Comunidade terapêutica não é “panaceia” para problema de toxicodependência na Madeira
O diretor da Unidade Operacional de Intervenção em Comportamentos Aditivos e Dependências da Madeira defendeu, esta segunda-feira, que a criação de uma comunidade terapêutica não é “a panaceia” para resolver o problema da toxicodependência, agravado pela nova Lei da Droga.
“É importante não esquecer que uma comunidade terapêutica não é a panaceia para resolver a toxicodependência, mas sim uma unidade de saúde que tem critérios muito rigorosos para internar”, disse Nelson Carvalho, na Assembleia Legislativa da Madeira, no Funchal.
Segundo a informação divulgada pelo parlamento regional, para este especialista, a comunidade terapêutica “é apenas mais uma resposta para a Madeira e mais um instrumento que vai ficar disponível para a região para recuperar os doentes”, mas onde as taxas de recuperação são reduzidas, “apenas 3%”.

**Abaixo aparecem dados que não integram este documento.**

(* ===== verification/JsonRef.v ===== *)
(** * JSON forms: implementations of the libraries, and the round trip

    The text of a CID in an object, bytes in a text alphabet, decimal big
    integers and a peer id: they satisfy the laws of PrimJson.v.  What the
    primitives and the actors' records write is read back. *)

From Stdlib Require Import ZArith Lia String Sorted.
From stdpp Require Import base numbers list gmap.
From S2P Require Import Prelude Decimal F64 Text Json Serde SerdeLaws Rle RleCorrect RleTotal Cbor CborRef Address.
From S2P Require Import AddressRef Wrappers BitField Piece Sector Crypto Message Block Tipset Wallet Ipld IpldRef.
From S2P Require Import PrimJson Actors.

Local Open Scope Z_scope.

(** ** Decimal text of an integer *)
Definition show_int (n : Z) : list Z := if n <? 0 then 45 :: to_decimal (- n) else to_decimal n.
Definition read_int (s : list Z) : option Z :=
  match s with
  | [] | [45] => None
  | c :: s' =>
      if c =? 45 then (if forallb is_digit s' then Some (- digits_value 0 s') else None)
      else if forallb is_digit s then Some (digits_value 0 s) else None
  end.

Lemma digits_value_fuel fuel n acc :
  0 <= n -> (Z.to_nat (Z.log2 n) < fuel)%nat -> digits_value 0 (digits_fuel fuel n acc) = digits_value n acc.
Proof.
  revert n acc. induction fuel as [|fuel IH]; intros n acc Hn Hf; [lia|]. cbn [digits_fuel]. destruct (Z.ltb_spec n 10).
  - cbn [digits_value]. f_equal. lia.
  - assert (Hl := fuel_div10 fuel n H Hf). rewrite IH by (done || apply Z.div_pos; lia). cbn [digits_value]. f_equal.
    pose proof (Z.div_mod n 10). lia.
Qed.

Lemma read_digits n : 0 <= n -> forallb is_digit (to_decimal n) = true /\ digits_value 0 (to_decimal n) = n.
Proof.
  intros Hn. unfold to_decimal. split; [|by rewrite digits_value_fuel by lia].
  apply forallb_forall. intros c Hc. pose proof (digits_fuel_ok (S (Z.to_nat (Z.log2 n))) n [] Hn (Forall_nil_2 _)) as Hd.
  rewrite Forall_forall in Hd. specialize (Hd c (proj2 (list_elem_of_In _ _) Hc)). unfold digit in Hd. unfold is_digit.
  by rewrite !(proj2 (Z.leb_le _ _)) by lia.
Qed.

Lemma to_decimal_head n : 0 <= n -> exists c s, to_decimal n = c :: s /\ 48 <= c.
Proof.
  intros Hn. pose proof (digits_fuel_nonempty (Z.to_nat (Z.log2 n)) n []) as He.
  pose proof (digits_fuel_ok (S (Z.to_nat (Z.log2 n))) n [] Hn (Forall_nil_2 _)) as Hd. unfold to_decimal.
  destruct (digits_fuel _ _ _) as [|c s]; [done|]. exists c, s. split; [done|]. apply Forall_inv in Hd. apply Hd.
Qed.

Lemma read_show_int n : read_int (show_int n) = Some n.
Proof.
  unfold show_int. destruct (Z.ltb_spec n 0).
  - destruct (read_digits (- n)) as [Hf Hv]; [lia|]. destruct (to_decimal_head (- n)) as (c & s & He & _); [lia|].
    rewrite He in *. unfold read_int. rewrite Z.eqb_refl, Hf, Hv. f_equal. lia.
  - destruct (read_digits n) as [Hf Hv]; [lia|]. destruct (to_decimal_head n) as (c & s & He & Hc); [lia|].
    rewrite He in *. unfold read_int. rewrite (proj2 (Z.eqb_neq c 45)), Hf, Hv by lia.
    destruct s; [|by destruct c as [|p|p]; repeat (destruct p as [p|p|]; try done)]. 
    by destruct c as [|p|p]; repeat (destruct p as [p|p|]; try done).
Qed.

(** ** The libraries *)
#[export] Instance json_lib_ref : JsonLib := {|
  cid_codec := mkCodec (fun c => Ok (JObj [(str "/", JStr (cid_to_string c))]))
    (fun j => match j with
     | JObj [(k, JStr s)] => if decide (k = str "/") then of_option ForeignError (cid_from_string s) else Err ForeignError
     | _ => Err ForeignError
     end);
  base64_encode := nibbles;
  base64_decode := of_nibbles;
  bigint_to_string := show_int;
  bigint_parse := read_int;
|}.
#[export] Instance json_lib_ref_laws : JsonLibLaws json_lib_ref.
Proof.
  split.
  - intros c _. exists (JObj [(str "/", JStr (cid_to_string c))]). split; [done|]. split; [done|]. split; [done|].
    cbn [dec cid_codec json_lib_ref]. rewrite decide_True by done. by rewrite cid_parse.
  - apply of_nibbles_nibbles.
  - apply read_show_int.
Qed.

#[export] Instance peer_text : PeerIdLib := {|
  PeerId := unit;
  peer_to_string _ := str "12D3KooW";
  peer_parse s := if decide (s = str "12D3KooW") then Some tt else None;
|}.
#[export] Instance peer_text_laws : PeerIdLaws peer_text.
Proof. split; intros []; [done|]. split; [apply str_bytes_ok|]. done. Qed.

(** ** Round trips *)
Import PrimJson.PrimJson Actors.Actors.

(** Written, held as a [Value], and read. *)
Definition reread {A} (c : codec A) (x : A) : de A := j <- enc c x ;; dec c (to_value j).

Lemma lawful_reread {A} (c : codec A) ok x : lawful c ok -> ok x -> reread c x = Ok x.
Proof. intros Hc Hx. destruct (Hc x Hx) as (j & He & Hp & _ & Hd). unfold reread. by rewrite He; cbn; rewrite Hp. Qed.

(** C16: The JSON forms read back: a signed message, a full block with its header,
    proofs and messages, a tipset, a key, a bit field, a miner actor's state, a deal
    proposal and a payment voucher, when addresses are valid, integers fit their
    widths, bit fields can be encoded and a key type is not named like another. *)
Theorem json_roundtrip `{CidLib} `{!JsonLib} `{PeerIdLib} `{AddressDeps} `{!JsonLibLaws _} `{!PeerIdLaws _}
    `{!AddressDepsLaws _} (net : Network) (ck : bool) (m : Message.Message.SignedMessage) (b : Block.Block.FullBlock)
    (t : Tipset.Tipset.Tipset) (k : Wallet.Wallet.KeyInfo) (s : list Z) (st : State) (d : DealProposal) (v : SignedVoucher) :
  signed_message_ok m -> full_block_ok b -> tipset_ok t -> key_info_ok k -> bitfield_ok s -> miner_state_ok st ->
  deal_proposal_ok d -> signed_voucher_ok v ->
  reread (signed_message_codec net) m = Ok m /\
  reread (full_block_codec net) b = Ok b /\
  reread (tipset_codec net) t = Ok t /\
  reread key_info_codec k = Ok k /\
  reread (bitfield_codec ck) s = Ok s /\
  reread (miner_state_codec net ck) st = Ok st /\
  reread (deal_proposal_codec net) d = Ok d /\
  reread (signed_voucher_codec net) v = Ok v.
Proof.
  intros. repeat apply conj; (eapply lawful_reread; [typeclasses eauto 8 with codec typeclass_instances|assumption]).
Qed.

(** ** Samples *)
Definition some_actor : Address := mkAddress Address.Actor (replicate 20 7).
Definition some_cid : Cid := dag_cbor_cid [1; 2; 3].
Definition some_state : State :=
  mkState (mkMinerInfo some_actor some_actor (mkWorkerKeyChange some_actor 100) tt StackedDRG2KiBSeal 2048 2)
    1000 (-5) some_cid some_cid some_cid 12 [2; 7] some_cid some_cid [] some_cid [] [2; 7].
Definition some_header : Block.Block.BlockHeader :=
  Block.Block.mkBlockHeader _ some_actor (Block.Block.mkTicket [1; 2]) (Block.Block.mkElectionProof [3])
    [Block.Block.mkBeaconEntry 4 [5]] [] [some_cid] 9 10 some_cid some_cid some_cid Block.Block.sample_sig 11
    Block.Block.sample_sig 0.
Definition some_block : Block.Block.FullBlock :=
  Block.Block.mkFullBlock _ some_header [Message.Message.sample_message] [Message.Message.sample_signed].
Definition some_key : Tipset.Tipset.TipsetKey := Tipset.Tipset.mkTipsetKey _ [some_cid].
Definition some_tipset : Tipset.Tipset.Tipset := Tipset.Tipset.mkTipset _ some_key [some_header] 10.
Definition some_deal : DealProposal := mkDealProposal some_cid 2048 true some_actor some_actor 5 500 3 0 (-1).
Definition some_voucher : SignedVoucher :=
  mkSignedVoucher 0 100 [7; 8] (mkModVerifyParams some_actor 2 [9]) 1 3 1000 (-1) [mkMerge 1 2] Block.Block.sample_sig.

Lemma some_actor_valid : valid_addr some_actor.
Proof. split; [|reflexivity]. apply Forall_replicate. unfold u8. lia. Qed.
Lemma bls_addr_valid b : u8 b -> valid_addr (Message.Message.bls_addr b).
Proof. intros Hb. split; [by apply Forall_replicate|done]. Qed.
Lemma sample_sig_ok : signature_ok Block.Block.sample_sig.
Proof. apply str_bytes_ok. Qed.
Lemma sample_message_json_ok : unsigned_message_ok Message.Message.sample_message.
Proof.
  split; [unfold i64_ok; cbn; lia|]. split; [apply bls_addr_valid; unfold u8; lia|].
  split; [apply bls_addr_valid; unfold u8; lia|]. do 2 (split; [unfold u64_ok; cbn; lia|]). apply str_bytes_ok.
Qed.
Lemma sample_signed_ok : signed_message_ok Message.Message.sample_signed.
Proof. split; [apply sample_message_json_ok|apply sample_sig_ok]. Qed.
Lemma two_bits_ok : bitfield_ok [2; 7].
Proof. split; [|split; [|cbn; lia]]; [split; [repeat constructor|repeat constructor; discriminate]|repeat constructor; discriminate]. Qed.
Lemma no_bits_ok : bitfield_ok [].
Proof. split; [split; [apply Sorted_nil|apply Forall_nil_2]|split; [apply Forall_nil_2|cbn; lia]]. Qed.

Create HintDb samples.
#[export] Hint Resolve some_actor_valid sample_sig_ok sample_message_json_ok sample_signed_ok two_bits_ok no_bits_ok : samples.

(** The bounds of a sample, one by one. *)
Ltac in_bounds :=
  repeat match goal with
  | |- _ /\ _ => split
  | |- Forall _ [] => apply Forall_nil_2
  | |- Forall _ (_ :: _) => apply Forall_cons_2
  | |- bytes_ok _ => unfold bytes_ok
  | |- _ => solve [auto with samples]
  | |- _ => progress cbn -[Z.pow]
  | |- _ => progress unfold u8, u8_ok, u32_ok, u64_ok, i64_ok
  | |- _ => lia
  end.

Lemma some_header_ok : block_header_ok some_header.
Proof. unfold block_header_ok, ticket_ok, election_proof_ok, beacon_entry_ok, some_header. in_bounds. Qed.
#[export] Hint Resolve some_header_ok : samples.
Lemma some_block_ok : full_block_ok some_block.
Proof. unfold full_block_ok, some_block. in_bounds. Qed.
Lemma some_tipset_ok : tipset_ok some_tipset.
Proof. unfold tipset_ok, some_tipset. in_bounds. Qed.
Lemma some_info_ok : miner_info_ok (st_info some_state).
Proof. unfold miner_info_ok, worker_key_change_ok, some_state. in_bounds. Qed.
#[export] Hint Resolve some_block_ok some_tipset_ok some_info_ok : samples.

Lemma json_roundtrip_witness :
  reread (full_block_codec Test) some_block = Ok some_block /\
  reread (miner_state_codec Test true) some_state = Ok some_state.
Proof.
  destruct (json_roundtrip Test true Message.Message.sample_signed some_block some_tipset
    (Wallet.Wallet.mkKeyInfo Wallet.Wallet.KtBls [1; 2; 3]) [2; 7] some_state some_deal some_voucher)
    as (_ & Hb & _ & _ & _ & Hs & _).
  - auto with samples.
  - auto with samples.
  - auto with samples.
  - split; [reflexivity|]. unfold bytes_ok, u8. repeat constructor; cbn; lia.
  - auto with samples.
  - unfold miner_state_ok. in_bounds.
  - unfold deal_proposal_ok. in_bounds.
  - unfold signed_voucher_ok, mod_verify_params_ok, merge_ok. in_bounds.
  - by split.
Defined.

O diretor admitiu que, apesar de durante algum tempo ter sido contra este instrumento, mudou de opinião, sendo agora “a favor da comunidade terapêutica” interligada com um centro de dia, visando a introdução da pessoa na sociedade para “motivar e ocupar o toxicodependente no seu dia-a-dia”.
Falando sobre a alteração da Lei da Droga, Nelson Carvalho manifestou a sua discordância, argumentando existirem presentemente “950 novas substâncias de drogas psicoativas identificadas e monitorizadas pela Agência Europeia da Droga”.
“Em termos legislativos não tem sido fácil criminalizar estas drogas, na nossa opinião devíamos criminalizar todas as drogas”, sustentou, acrescentando que, se a lei fosse alterada, podia “facilitar as ferramentas aos polícias e aos tribunais”, porque a lei “é fundamental para um combate mais eficaz”.
Afirmando que, com a nova lei, “agudizou-se este fenómeno”, o responsável disse esperar que o “Tribunal Constitucional reverta a lei, pois o artigo 40 da nova lei da droga é assustador e preocupante”.
Contudo, Nelson Carvalho frisou que, apesar do impacto das novas substâncias psicoativas (NSP) na comunidade, “o grande problema de saúde pública é o álcool”.
“As NSP como dão alucinações, delírios e surtos psicóticos geram a violência e a agressividade, no entanto 75% dos casos registados em violência doméstica, têm álcool à mistura, assim como a maior parte dos acidentes rodoviários. A maioria tem álcool no sangue”, sublinhou, defendendo que, “não chama tanto a atenção na rua como delírios e surtos, mas não pode ser menosprezado”.
Nelson Carvalho enfatizou que “não é só a Região Autónoma da Madeira e a Região Autónoma dos Açores que têm este problema” de consumo de NSP.
“Os Países Baixos, por exemplo, estão com um problema com a substância do bloom, estão a vender em lojas em formatos de saquetas comercializadas. A Europa no geral também está a ser assolada com estas novas substâncias psicoativas”, vincou.
Na sua opinião, “a prevenção é uma das etapas mais importantes e passa por várias fases”, recordando existirem 22 projetos em curso em várias áreas desde a escola, que é a área mais trabalhada, estando a decorrer um programa em 15 escolas, desde o segundo e terceiro ciclos.
Também há uma aposta na formação aos professores na Madeira e Porto Santo, trabalho com o sindicato dos professores e é feita a monitorização em jogos da prevenção feitos para o primeiro ciclo, que estão presentes em 27 escolas da região, que abrangem 2067 alunos, indicou.
O diretor da Unidade Operacional acrescentou ainda que está a ser desenvolvido um trabalho nos contextos de meios noturnos, nos vários festivais de música e arraiais da região, considerando que “o grande desafio da prevenção são os pais”, que só “aparecem nas iniciativas do primeiro ciclo, a partir daí, raramente voltam a aparecer para complementar esta parte da prevenção”.
“Isto é uma das partes mais difíceis de combater”, concluiu.